Monday, December 11, 2006

The Milgaard case 

There are three problems with this wrap-up story about the Milgaard inquiry -- problems I fully expect to see repeated in the final report:
In the late 1990s DNA proved that the rapist, Larry Fisher, was indeed the real killer. Fisher had lived in the basement of the home Milgaard was visiting on the morning of the attack.
The inquiry has heard how police originally considered that the then unidentified rapist could have killed Miller, but when one of Milgaard's friends came forward pointing the finger at Milgaard, that lead was never followed through.
Well, it was perhaps a little more than just not following up on a lead.
When Fisher was caught for the Saskatoon rapes a year later, he was put on trial. In Regina. For an inexplicable reason that nobody at all, at all can remember.
And as a result, the Saskatoon media never knew that Larry Fisher existed or that he had raped several women around the same time that Miller was killed or that he lived near the murder scene or that his apartment was in the basement of the house where Milgaard had been visiting that day.
Then there is this:
[Milgaard's lawyer ] Wolch's comments were dismissed by lawyers representing police and prosecutors at the inquiry.
They have consistently "dismissed" the Milgaard side. This has been seen from the beginning as an adversarial proceeding -- two years ago, the Inquiry was almost derailed when it began, in effect, to try to put Milgaard on trial again, just to demonstrate how awfully guilty he looked and how the police and prosecutors really couldn't be blamed for thinking Milgaard was guilty.

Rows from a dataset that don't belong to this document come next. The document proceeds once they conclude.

Lemma binary_round_aux_at_most prec emax m e l d : 0 < prec -> 0 <= d -> 0 <= m < 2 ^ d ->
  Z.max e (fexp prec emax (d + e)) + 1 <= emax - prec ->
  at_most prec (Z.max e (fexp prec emax (d + e)) + 1) (binary_round_aux prec emax false m e l).
Proof.
  intros Hp Hd Hm Hmax. unfold binary_round_aux.
  destruct (shr_fexp_bound prec emax m e l d Hp Hd Hm) as (e1 & E1 & H1 & H2 & H3 & H4 & _).
  destruct (shr_fexp prec emax m e l) as [r e1'] eqn:Er. cbn [fst snd] in *. subst e1'.
  set (m2 := round_nearest_even (shr_m r) (loc_of_shr_record r)).
  assert (Hm2 : 0 <= m2 < 2 ^ (prec + 1)).
  { assert (shr_m r <= m2 <= shr_m r + 1) by (unfold m2, round_nearest_even; repeat case_match; lia).
    assert (1 < 2 ^ prec) by (apply Z.pow_gt_1; lia). rewrite Z.pow_add_r by lia. lia. }
  destruct (shr_fexp_bound prec emax m2 e1 loc_Exact (prec + 1) Hp ltac:(lia) Hm2) as (e2 & E2 & K1 & K2 & K3 & K4 & _).
  destruct (shr_fexp prec emax m2 e1 loc_Exact) as [r2 e2'] eqn:Er2. cbn [fst snd] in *. subst e2'.
  assert (He2 : e2 <= e1 + 1) by (unfold fexp in K3; lia).
  destruct (shr_m r2) as [|p|p]; [done| |lia]. rewrite (proj2 (Z.leb_le e2 (emax - prec))) by lia. cbn. lia.
Qed.

(** Integers below 2^53 are converted exactly: 53 digits and the same magnitude. *)
Lemma double_of_Z_small n : 0 < n < 2 ^ 53 -> exists m e, double_of_Z n = S754_finite false m e /\
  Zdigits2 (Zpos m) = 53 /\ e = Zdigits2 n - 53.
Proof.
  intros Hn. destruct n as [|p|p]; [lia| |lia]. pose proof (Zdigits2_le (Zpos p) 53 ltac:(lia) ltac:(lia)) as HD. cbn [Zdigits2] in HD |- *.
  unfold double_of_Z, binary_normalize, binary_round. set (ex' := fexp 53 1024 (Zpos (digits2_pos p) + 0)).
  assert (Hex : ex' = Zpos (digits2_pos p) - 53) by (unfold ex', fexp, emin; lia).
  assert (exists mz, shl_align p 0 ex' = (mz, ex') /\ Zpos (digits2_pos mz) = 53) as (mz & -> & Hmz).
  { unfold shl_align. destruct (ex' - 0) as [|q|q] eqn:E; [|lia|].
    - exists p. split; [f_equal; lia | lia].
    - exists (Pos.iter xO p q). split; [done|]. rewrite digits2_pos_shift. lia. }
  unfold binary_round_aux.
  assert (fexp 53 1024 (Zdigits2 (Zpos mz) + ex') <= ex') as Hf by (simpl Zdigits2; rewrite Hmz; unfold fexp, emin; lia).
  rewrite shr_fexp_id by (done || lia). cbn [shr_m loc_of_shr_record round_nearest_even].
  rewrite shr_fexp_id by (done || lia). cbn [shr_m]. rewrite (proj2 (Z.leb_le _ _)) by lia. exists mz, ex'. split; [done|]. split; [done|lia].
Qed.

(** A quotient of numbers with 53 digits. *)
Lemma ddiv_at_most mx ex my ey : Zdigits2 (Zpos mx) = 53 -> Zdigits2 (Zpos my) = 53 -> -1000 <= ex - ey <= 1000 ->
  at_most 53 (ex - ey - 51) (ddiv (S754_finite false mx ex) (S754_finite false my ey)).
Proof.
  intros Dx Dy Hr. unfold ddiv. cbn [SFdiv xorb]. unfold SFdiv_core_binary. rewrite Dx, Dy.
  replace (53 + ex - (53 + ey)) with (ex - ey) by lia.
  assert (He : Z.min (fexp 53 1024 (ex - ey)) (ex - ey) = ex - ey - 53) by (unfold fexp, emin; lia). rewrite He.
  replace (ex - ey - (ex - ey - 53)) with 53 by lia.
  pose proof (digits2_pos_bounds mx) as [_ Hx]. pose proof (digits2_pos_bounds my) as [Hy _]. cbn [Zdigits2] in Dx, Dy. rewrite Dx in Hx. rewrite Dy in Hy.
  pose proof (Z_div_mod (Z.shiftl (Zpos mx) 53) (Zpos my) ltac:(lia)) as Hq.
  destruct (Z.div_eucl (Z.shiftl (Zpos mx) 53) (Zpos my)) as [q r]. destruct Hq as [Hq Hr'].
  rewrite Z.shiftl_mul_pow2 in Hq by lia. cbn [Z.sub] in Hy.
  assert (Hf : fexp 53 1024 (54 + (ex - ey - 53)) = ex - ey - 52) by (unfold fexp, emin; lia).
  pose proof (binary_round_aux_at_most 53 1024 q (ex - ey - 53) (new_location (Zpos my) r) 54) as Hb. rewrite Hf in Hb.
  replace (Z.max (ex - ey - 53) (ex - ey - 52) + 1) with (ex - ey - 51) in Hb by lia. apply Hb; [lia|lia| |lia].
  change (2 ^ (53 - 1)) with (2 ^ 52) in Hy. change (2 ^ 53) with 9007199254740992 in *. change (2 ^ 52) with 4503599627370496 in Hy.
  change (2 ^ 54) with 18014398509481984. split; nia.
Qed.
(* ===== verification/VectorType.v ===== *)
(** * The [vector] data type

    src/pgvec/src/backend/utils/adt/vector.c and
    src/pgvec/src/include/utils/vector.h: the representation, the checks, the
    text and binary input and output functions, the distances, the comparison
    and the normalisation.  The libc function [strtof] and the shortest-decimal
    printer are parameters. *)

From Stdlib Require Import SpecFloat String Ascii.
From S2P Require Import Prelude CFloat.

(** ** Representation *)

Definition VECTOR_MAX_DIM : Z := 16000.

(** [vl_len_] is the size the varlena header stores, in bytes. *)
Record Vector := mkVector {
  vl_len_ : Z;
  dim : Z;
  unused : Z;
  x : list float
}.

#[export] Instance Vector_eq_dec : EqDecision Vector.
Proof. solve_decision. Defined.

Definition VECTOR_SIZE (dim : Z) : Z := 8 + 4 * dim.
Definition VARSIZE_ANY (v : Vector) : Z := vl_len_ v.

Definition CheckExpectedDim (typmod dim : Z) : res unit :=
  raise_if (negb (typmod =? -1) && negb (typmod =? dim)) (ERR_expected_dimensions typmod dim).

Definition CheckDim (dim : Z) : res unit :=
  raise_if (dim <? 1) ERR_vector_no_dimension ;;
  raise_if (VECTOR_MAX_DIM <? dim) ERR_vector_too_many_dimensions.

Definition CheckDims (a b : Vector) : res unit :=
  raise_if (negb (dim a =? dim b)) (ERR_different_dimensions (dim a) (dim b)).

Definition CheckElement (value : float) : res unit :=
  raise_if (is_nan value) ERR_nan_in_vector ;;
  raise_if (is_inf value) ERR_infinite_in_vector.

(** [palloc0] zeroes the elements; [dim] is stored in an [int16]. *)
Definition InitVector (dim : Z) : Vector :=
  mkVector (VECTOR_SIZE dim) (i16 dim) 0 (replicate (Z.to_nat dim) (S754_zero false)).

Definition with_x (v : Vector) (xs : list float) : Vector :=
  mkVector (vl_len_ v) (dim v) (unused v) xs.

(** Byte equality of two datums of varlena type: same size, same bytes. The
    bytes of an element determine the element and conversely. *)
Definition datumIsEqual (a b : Vector) : bool := bool_decide (a = b).

(** ** Text format *)

Definition vector_isspace (ch : ascii) : bool :=
  let n := nat_of_ascii ch in
  Nat.eqb n 32 || Nat.eqb n 9 || Nat.eqb n 10 || Nat.eqb n 13 || Nat.eqb n 11 || Nat.eqb n 12.

(** A [char *] into a NUL-terminated string is the rest of the string. *)
Definition NUL : ascii := ascii_of_nat 0.
Definition deref (pt : string) : ascii :=
  match pt with EmptyString => NUL | String c _ => c end.
Definition advance (pt : string) : string :=
  match pt with EmptyString => EmptyString | String _ s => s end.
Fixpoint advance_n (n : nat) (pt : string) : string :=
  match n with O => pt | S n' => advance_n n' (advance pt) end.

(** [while (vector_isspace( *pt)) pt++;] *)
Fixpoint skip_space (pt : string) : string :=
  match pt with
  | EmptyString => EmptyString
  | String c s => if vector_isspace c then skip_space s else pt
  end.

Section Text.
(** [strtof pt]: the value, the number of characters consumed, and whether
    [errno] is set to [ERANGE]. *)
Context (strtof : string -> float * nat * bool).
(** The text [float_to_shortest_decimal_bufn] writes. *)
Context (float_to_shortest_decimal : float -> string).
Lemma remove_below_ok is_node n :
  Forall P (node_elems n) -> node_ok cmp n -> node_ok cmp (remove_below cmp is_node n).
Proof using Hcmp.
  induction n as [x cs IH] using node_ind'. intros HP Hok. rewrite remove_below_eq.
  pose proof (good_children P cmp x cs (conj HP Hok)) as Hg.
  simpl in HP. apply List.Forall_cons_iff in HP as [Hx HP].
  inversion Hok as [? ? Hcs Hle]; subst. clear Hok HP.
  assert (Forall (node_ok cmp) (remove_among cmp is_node cs) /\
          Forall (fun c => 0 <= cmp x (datum c)) (remove_among cmp is_node cs)) as [H1 H2];
    [|by constructor].
  induction cs as [|c cs IHcs]; simpl; [done|].
  inversion IH as [|? ? IHc IH']; inversion Hg as [|? ? [HPc _] Hg'];
    inversion Hcs as [|? ? Hc Hcs']; inversion Hle as [|? ? Hlec Hle']; subst.
  destruct (is_node (datum c)).
  - destruct (merge_children _ _) as [r|] eqn:Er; [|done].
    destruct c as [y ys].
    pose proof (good_children P cmp y ys (conj HPc Hc)) as Hgc.
    inversion Hc; subst. simpl in HPc. apply List.Forall_cons_iff in HPc as [Hy HPys].
    split; constructor; auto.
    + by apply (merge_children_good P cmp ys).
    + apply (cmp_trans x y); auto; [|by eapply merge_children_root_le].
      assert (Hr : Forall P (node_elems r)) by (by eapply (merge_children_good P cmp ys)).
      rewrite node_elems_datum in Hr. by apply List.Forall_cons_iff in Hr as [? _].
  - destruct IHcs as [? ?]; auto. split; constructor; auto. by rewrite remove_below_datum.
Qed.
End RemoveOrder.

Lemma remove_spec {A} (P : A -> Prop) (h : pairingheap A) is_node :
  heap_valid P h -> (length (marked is_node (heap_elems h)) <= 1)%nat ->
  heap_elems (pairingheap_remove h is_node) ≡ₚ unmarked is_node (heap_elems h) /\
  heap_valid P (pairingheap_remove h is_node).
Proof.
  intros Hv Hone.
  assert (Hel : heap_elems (pairingheap_remove h is_node) ≡ₚ unmarked is_node (heap_elems h)).
  { unfold pairingheap_remove. unfold heap_elems in *. destruct (ph_root h) as [n|] eqn:E.
    2: by rewrite E.
    destruct (is_node (datum n)) eqn:En; simpl; [|by apply remove_below_elems].
    rewrite node_elems_datum in Hone |- *. unfold unmarked, marked in *.
    rewrite filter_cons, En in Hone |- *. simpl in *.
    pose proof (merge_children_elems (ph_compare h) (first_child n)) as He.
    rewrite (unmarked_all is_node _ : marked is_node _ = [] -> filter _ _ = _)
      by (apply length_zero_iff_nil; unfold marked; lia).
    rewrite <- He. by destruct (merge_children _ _). }
  split; [done|]. unfold heap_valid. rewrite Hel.
  destruct Hv as (Hc & HP & Hok).
  assert (ph_compare (pairingheap_remove h is_node) = ph_compare h) as Hcmp.
  { unfold pairingheap_remove. destruct (ph_root h); [destruct (is_node _)|]; done. }
  rewrite Hcmp. split_and!; [done| |].
  { apply List.Forall_forall. intros y Hy. apply list_elem_of_In, list_elem_of_filter in Hy as [_ Hy].
    rewrite list.Forall_forall in HP. auto. }
  unfold heap_ok, heap_elems in *. rewrite Hcmp. unfold pairingheap_remove.
  destruct (ph_root h) as [n|] eqn:E; [|by rewrite E].
  destruct (is_node (datum n)); simpl; [|by apply (remove_below_ok P)].
  destruct (merge_children _ _) as [r|] eqn:Er; [|done].
  eapply (merge_children_good P _ _ r); [|exact Er]. destruct n as [x cs]. by eapply good_children.
Qed.

(** ** Draining a heap *)

Lemma drain_spec {A} (P : A -> Prop) fuel (h : pairingheap A) :
  heap_valid P h -> (heap_size h <= fuel)%nat ->
  exists l, pairingheap_drain fuel h = Ok l /\ l ≡ₚ heap_elems h /\
    StronglySorted (fun a b => 0 <= ph_compare h a b) l.
Proof.
  revert h. induction fuel as [|fuel IH]; intros h Hv Hs; simpl.
  - unfold heap_size in Hs. apply Nat.le_0_r, length_zero_iff_nil in Hs.
    rewrite (proj2 (is_empty_elems h) Hs), Hs. exists []. repeat constructor.
  - destruct (pairingheap_is_empty h) eqn:E.
    { apply is_empty_elems in E. rewrite E. exists []. repeat constructor. }
    destruct (remove_first_spec P h Hv E) as (a & h' & Hr & _ & Hc & Hp & Hmax & Hv').
    rewrite Hr. simpl. unfold heap_size in Hs. rewrite Hp in Hs. simpl in Hs.
    destruct (IH h' Hv') as (l & Hl & Hpl & Hsl); [unfold heap_size; lia|].
    rewrite Hl. exists (a :: l). split_and!; [done| |].
    + by rewrite Hp, Hpl.
    + constructor; [by rewrite <- Hc|]. apply List.Forall_forall. intros x Hx.
      apply Hmax. rewrite Hp. right. rewrite <- Hpl. by apply list_elem_of_In.
Qed.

And finally, we're supposed to feel sorry for the prosecutors and police, rather than for Milgaard:
Knox called it a "campaign of character assassination." Most of the allegations [of police and prosecutorial targeting] have not been borne out in the evidence brought forward at the inquiry.
Garrett Wilson, the lawyer acting on behalf of Serge Kujawa, the director of public prosecutions who handled Milgaard's original appeal, also took issue with Milgaard supporters and their "shotgun approach" to criticizing justice officials as they tried to get the case reopened.
"That (prosecutors) could be accused of deliberate deception in the conduct of their responsibilities as members of the justice system of Saskatchewan is horrendous, monstrous," Wilson said.
If Milgaard's mother hadn't made her explosive accusations of cover-up and malfeasance, the media wouldn't have played up the story the way they did. And I don't think Milgaard would ever have been freed.
It was Milgaard who spent two decades in jail for a crime he didn't commit. So, no, I don't feel any particular outrage at the "horrendous, monstrous" accusations which the Milgaard supporters made over the years. Comes with the territory, folks.
And we still need an explanation for wisking Fisher down to Regina for that trial.